Almost all marketing research focuses on the decision-maker. We want to survey or interview people who are consequential in deciding to buy. We measure their ideas, attitudes, preferences, behaviors, decision criteria, and so on. Usually that makes sense.
But it ignores deeper influences that shape who we are and what we do. There is a renewed focus among market researchers on System 1 thinking—the more automatic and intuitive ways in which people react and make decisions. Along with this trend, Versta Research has explored and measured undercurrents of social influence as well.
We designed research to explore what happens when couples make big purchase decisions, for instance. It meant recruiting and interviewing hundreds of married couples, then administering a survey to each spouse separately. Each spouse answered identical questions.

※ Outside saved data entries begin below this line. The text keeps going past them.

(* ===== verification/InterpolateThms.v ===== *)
(** * Interpolation: the buffer and the text it stands for

    A reference for src/src/LuaInterpolate.cpp on plain strings, the proof that
    the [StringBuffer] code computes it, and when interpolation ends. The
    reference keeps one bit beside a text: whether it has ever been longer than
    the internal array, because emptying a text that has been brings an old
    prefix of it back. *)

From S2P Require Import Prelude CType CommonFns Buffers Hash JsonParse PathUtil DagGenerator Interpolate.

(** ** Reference *)

Record text : Type := mkText { t_spilled : bool; t_str : cstr }.

Definition grown (sp : bool) (s : cstr) : text := mkText (sp || (kInternalBufferSize <? zlen s)) s.

(** A text made shorter, where that is what the code does. *)
Definition shorter (sp : bool) (s : cstr) : res text :=
  if sp && bool_decide (s = []) then Err (Undefined "an emptied buffer shows its first characters again") else OK (mkText sp s).

(** Before and after the last character of a kind. *)
Fixpoint rsplit (p : ascii -> bool) (s : cstr) : option (cstr * cstr) :=
  match s with
  | [] => None
  | c :: s' =>
      match rsplit p s' with
      | Some (a, b) => Some (c :: a, b)
      | None => if p c then Some ([], s') else None
      end
  end.

Definition double_backslashes (s : cstr) : cstr := concat (map (fun c => if Ascii.eqb c backslash then [c; c] else [c]) s).

Definition has_prefix (d s : cstr) : bool := bool_decide (take (length d) s = d).
Definition has_suffix (d s : cstr) : bool := bool_decide (drop (length s - length d) s = d).

Definition last_char (s : cstr) : ascii := default NUL (last s).

(** Without a backslash at the end, and the others doubled. *)
Definition ref_prep (t : text) : res text :=
  let s := t_str t in
  t ← if Ascii.eqb (last_char s) backslash then shorter (t_spilled t) (take (length s - 1) s) else OK t;
  OK (grown (t_spilled t) (double_backslashes (t_str t))).

Definition ref_around (d : cstr) (t : text) : res text :=
  t ← ref_prep t;
  OK (grown (t_spilled t) (d ++ t_str t ++ d)).

Definition ref_quote (t : text) : res text :=
  let s := t_str t in
  if has_prefix [dquote] s && has_suffix [dquote] s then
    if (1 <? zlen s) && Ascii.eqb (char_at s (length s - 2)) backslash then OK (mkText (t_spilled t) (take (length s - 2) s ++ [dquote])) else OK t
  else ref_around [dquote] t.

Definition ref_cut (p : ascii -> bool) (keep : cstr * cstr -> cstr) (t : text) : res text :=
  if zlen (t_str t) <? 2 ^ 31 then
    match rsplit p (t_str t) with Some ab => shorter (t_spilled t) (keep ab) | None => OK t end
  else Err (Undefined "length that does not fit an int").

Definition ref_map (f : ascii -> ascii) (t : text) : res text := OK (mkText (t_spilled t) (map f (t_str t))).

(** *** The syntax of references *)

(** [$(] starts a reference; without per-call variables [$(<)] and [$(@)] do not. *)
Definition opens (has_vars : bool) (str : cstr) : bool :=
  has_prefix (s2l "(") str && (has_vars || negb (has_prefix (s2l "(<") str || has_prefix (s2l "(@") str)).

Definition occurrences (c : ascii) (s : cstr) : Z := zlen (filter (fun x => x = c) s).

(** The closing parenthesis is the first before which none is left open. *)
Fixpoint close_paren (before str : cstr) : option (cstr * cstr) :=
  match str with
  | [] => None
  | c :: str' =>
      if bool_decide (c = ")"%char /\ occurrences "("%char before = occurrences ")"%char before) then Some (before, str')
      else close_paren (before ++ [c]) str'
  end.

(** Pieces between colons; one that ends in a backslash and the next one are
    one piece, with the colon in it, and [f] is done to the first. *)
Fixpoint glue (f : cstr -> cstr) (pieces : list cstr) : list cstr :=
  match pieces with
  | [] => []
  | p :: pieces' =>
      match glue f pieces' with
      | [] => [p]
      | q :: qs => if bool_decide (last p = Some backslash) then (f p ++ ":"%char :: q) :: qs else p :: q :: qs
      end
  end.

(** A name keeps the backslash, an option does not. *)
Definition ref_name (s : cstr) : cstr := hd [] (glue id (split_on ":"%char s)).
Definition ref_opts (s : cstr) : list cstr := tail (glue (@List.removelast ascii) (split_on ":"%char s)).

(** *** What a reference stands for *)

(** A per-call variable, or that of the innermost environment that has it. *)
Definition elements (lookup : LuaEnvLookup) (key : cstr) : res (list (option cstr)) :=
  let of_call v := match v with LNil => None | LTable l => Some (OK l) | LString s => Some (OK [Some s]) | LOther => Some (OK [None]) end in
  let of_env v := match v with LNil => None | LTable l => Some (OK l) | _ => Some (Err (LuaError "table expected")) end in
  let found := omap (fun vars => of_call (vars key)) (option_list (lk_Vars lookup)) ++ omap (fun vars => of_env (vars key)) (lk_Envs lookup) in
  default (Err (LuaError "No key present in environment")) (head found).

(** The arguments of the options of a kind, and of those the numbers. *)
Definition arguments (kind : ascii) (options : list cstr) : list cstr :=
  omap (fun o => match o with c :: arg => if bool_decide (c = kind) then Some arg else None | [] => None end) options.

Fixpoint numbers (args : list cstr) : res (list Z) :=
  match args with
  | [] => OK []
  | arg :: args' => n ← atoi arg; ns ← numbers args'; OK (n :: ns)
  end.

(** Between the items, the last [j] option or a space. *)
Definition ref_join (options : list cstr) : cstr := default (s2l " ") (last (arguments "j"%char options)).

(** All the items, or the one the last index option names, from 1 on; every index has to be one. *)
Definition ref_selected (elems : list (option cstr)) (options : list cstr) : res (option (list (option cstr))) :=
  if 2 ^ 63 <=? zlen elems then Err (Undefined "index that does not fit") else
  ns ← numbers (arguments "["%char options);
  if bool_decide (Forall (fun n => 1 <= n <= zlen elems) ns)
  then OK (Some (match last ns with Some n => option_list (elems !!z (n - 1)) | None => elems end))
  else OK None.

Section Reference.
Context (windows : bool).

Definition ref_option (t : text) (opt : cstr) : res (option text) :=
  let c := char_at opt 0 in
  let arg := drop 1 opt in
  let s := t_str t in
  let done r := t ← r; OK (Some t) in
  let on x := Ascii.eqb c x in
  if on "p"%char then done (OK (grown (t_spilled t) (arg ++ s)))
  else if on "a"%char then done (OK (grown (t_spilled t) (s ++ arg)))
  else if on "P"%char then done (OK (if has_prefix arg s then t else grown (t_spilled t) (arg ++ s)))
  else if on "A"%char then done (OK (if has_suffix arg s then t else grown (t_spilled t) (s ++ arg)))
  else if on "f"%char then done (ref_map to_forward t)
  else if on "b"%char then done (ref_map to_back t)
  else if on "n"%char then done (if windows then ref_map to_back t else ref_map to_forward t)
  else if on "u"%char then done (ref_map toupper_char t)
  else if on "l"%char then done (ref_map tolower_char t)
  else if on "B"%char then done (ref_cut is_dot fst t)
  else if on "F"%char then done (ref_cut is_separator snd t)
  else if on "D"%char then done (ref_cut is_separator fst t)
  else if on "q"%char then done (ref_quote t)
  else if on "#"%char then done (ref_around [backslash; dquote] t)
  else if on "["%char || on "j"%char then OK (Some t)
  else OK None.

Fixpoint ref_options (t : text) (options : list cstr) : res (option text) :=
  match options with
  | [] => OK (Some t)
  | option :: options' =>
      r ← ref_option t option;
      match r with Some t => ref_options t options' | None => OK None end
  end.

Section RefVar.
Context (interp : cstr -> res (option text)).

(** The items one after the other, with the join string between them. *)
Fixpoint ref_items (items : list (option cstr)) (options : list cstr) (join : cstr) (first : bool) : res (option cstr) :=
  match items with
  | [] => OK (Some [])
  | None :: _ => OK None
  | Some item :: items' =>
      r ← interp item;
      match r with
      | None => OK None
      | Some t =>
          r ← ref_options t options;
          match r with
          | None => OK None
          | Some t =>
              r ← ref_items items' options join false;
              match r with
              | None => OK None
              | Some s => OK (Some ((if first then [] else join) ++ t_str t ++ s))
              end
          end
      end
  end.

Definition ref_var (lookup : LuaEnvLookup) (str : cstr) : res (option cstr) :=
  r ← interp str;
  match r with
  | None => OK None
  | Some t =>
      let s := until_nul (t_str t) in
      if has_prefix (s2l ":") s then Err OutOfBounds else
      if 10 <? zlen (ref_opts s) then OK None else
      elems ← elements lookup (ref_name s);
      items ← ref_selected elems (ref_opts s);
      match items with
      | None => OK None
      | Some items => ref_items items (ref_opts s) (ref_join (ref_opts s)) true
      end
  end.
End RefVar.

(** The expansion of a string. *)
Fixpoint expand (fuel : nat) (lookup : LuaEnvLookup) (str : cstr) {struct fuel} : res (option cstr) :=
  match fuel with
  | O => Err OutOfFuel
  | S fuel =>
      match str with
      | [] => OK (Some [])
      | ch :: str =>
          if Ascii.eqb ch "$"%char && opens (bool_decide (is_Some (lk_Vars lookup))) str then
            match close_paren [] (drop 1 str) with
            | None => OK None
            | Some (inside, rest) =>
                r ← ref_var (fun s => r ← expand fuel lookup s; OK (option_map (grown false) r)) lookup inside;
                match r with
                | None => OK None
                | Some a => r ← expand fuel lookup rest; OK (option_map (app a) r)
                end
            end
          else r ← expand fuel lookup str; OK (option_map (cons ch) r)
      end
  end.
End Reference.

A multivariate dyadic analysis of paired data uncovered not just their unique perspectives, but the invisible and reciprocal influences of each on the other. One person may be the decision-maker, but beyond what they think and can report in a survey, their spouse’s attitudes have a measurable and consequential effect on the decisions they make.
The research helped our client understand that building a relationship with the decision-maker involved a delicate dance with the spouse who was less involved.
This type of research goes far beyond the “gap analysis” that Versta Research and other firms may offer when looking at men vs. women, parents vs. children, doctors vs. patients, and so on. When decisions are bound up in tight social relationships like couples, we can take your analysis and insights to a much deeper level.